◆ **Dataset entries**
--- START ---

(** X8: the values of output_stride a variant constructor accepts.  On a
    rank-4 input each of resnet_v2_50/101/152/200 returns its mapping exactly
    when output_stride is None, 4, 8, 16 or 32; every other value makes it
    raise. *)
Theorem variant_accepted_output_strides
    (v : variant) (inputs : tensor) (tr : bool) (re : option bool)
    (nc : option Z) (gp : bool) (os : option Z) (s : collection) :
  rank inputs = 4%nat ->
  (exists d s', variant_fn v inputs tr re nc gp os s = (Ok (PyDict d), s')) <->
  In os accepted_output_strides.
Proof.
  intros R. destruct (rank4_shape _ R) as (b & h & w & c & Hsh).
  destruct (variant_fn_resnet_v2 v) as (name & Efn). rewrite Efn.
  destruct (resnet_v2_run inputs b h w c tr re (variant_blocks v) os true name s
              (variant_blocks_bottleneck v) Hsh)
    as [(_ & k & Hos & Hk & E)|[(_ & k & Hos & Hk & Ov & E)
       |(stem & s1 & out & cs & rate & s2 & _ & _ & W & S & E)]].
  - rewrite (E nc gp). split.
    + intros (d & s' & H). discriminate.
    + intros H. exfalso. subst os. unfold accepted_output_strides in H. simpl in H.
      destruct H as [H|[H|[H|[H|[H|[]]]]]]; try discriminate;
        injection H as <-; apply Hk; reflexivity.
  - rewrite (E nc gp). split.
    + intros (d & s' & H). discriminate.
    + intros H. exfalso. subst os. unfold accepted_output_strides in H. simpl in H.
      destruct H as [H|[H|[H|[H|[H|[]]]]]]; try discriminate;
        injection H as <-; vm_compute in Ov; discriminate.
  - rewrite (E nc gp). cbv iota. split.
    + intros (d & s' & H).
      destruct (stride_reached (option_map truediv4 os) cs ||
                match option_map truediv4 os with None => true | Some _ => false end) eqn:Chk;
        [|discriminate].
      destruct os as [k|]; [|now left]. simpl in Chk. rewrite orb_false_r in Chk.
      simpl in W. replace cs with (fst (cs, rate)) in Chk by reflexivity.
      rewrite <- W in Chk. apply stride_walk_final_reached in Chk as (c0 & Hc & Rc).
      unfold stride_reached in Rc. rewrite num_eqb_truediv4 in Rc.
      apply Z.eqb_eq in Rc. apply variant_cumulative_strides in Hc.
      symmetry in Rc.
      assert (Hk : k = 4 * c0).
      { apply (round53_inv _ _ Rc). simpl in Hc.
        destruct Hc as [<-|[<-|[<-|[<-|[]]]]]; reflexivity. }
      unfold accepted_output_strides. simpl in Hc |- *.
      destruct Hc as [<-|[<-|[<-|[<-|[]]]]]; subst k; simpl; tauto.
    + intros H. destruct (variant_walk v os H) as (cs' & rate' & W' & _ & _ & Chk & _).
      rewrite W in W'. injection W' as <- <-. rewrite Chk.
      rewrite (head_eval _ _ _ _ _ _ _ _ _ _ _ _ S). destruct nc; eexists _, _; reflexivity.
Qed.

--- END ---

◆ **Activity**
Restate, word for word, the final stretch of the entries above: the line containing "simpl in W." and every line after it, up to and including the last.

◆ **Worked solution**
      simpl in W. replace cs with (fst (cs, rate)) in Chk by reflexivity.
      rewrite <- W in Chk. apply stride_walk_final_reached in Chk as (c0 & Hc & Rc).
      unfold stride_reached in Rc. rewrite num_eqb_truediv4 in Rc.
      apply Z.eqb_eq in Rc. apply variant_cumulative_strides in Hc.
      symmetry in Rc.
      assert (Hk : k = 4 * c0).
      { apply (round53_inv _ _ Rc). simpl in Hc.
        destruct Hc as [<-|[<-|[<-|[<-|[]]]]]; reflexivity. }
      unfold accepted_output_strides. simpl in Hc |- *.
      destruct Hc as [<-|[<-|[<-|[<-|[]]]]]; subst k; simpl; tauto.
    + intros H. destruct (variant_walk v os H) as (cs' & rate' & W' & _ & _ & Chk & _).
      rewrite W in W'. injection W' as <- <-. rewrite Chk.
      rewrite (head_eval _ _ _ _ _ _ _ _ _ _ _ _ S). destruct nc; eexists _, _; reflexivity.
Qed.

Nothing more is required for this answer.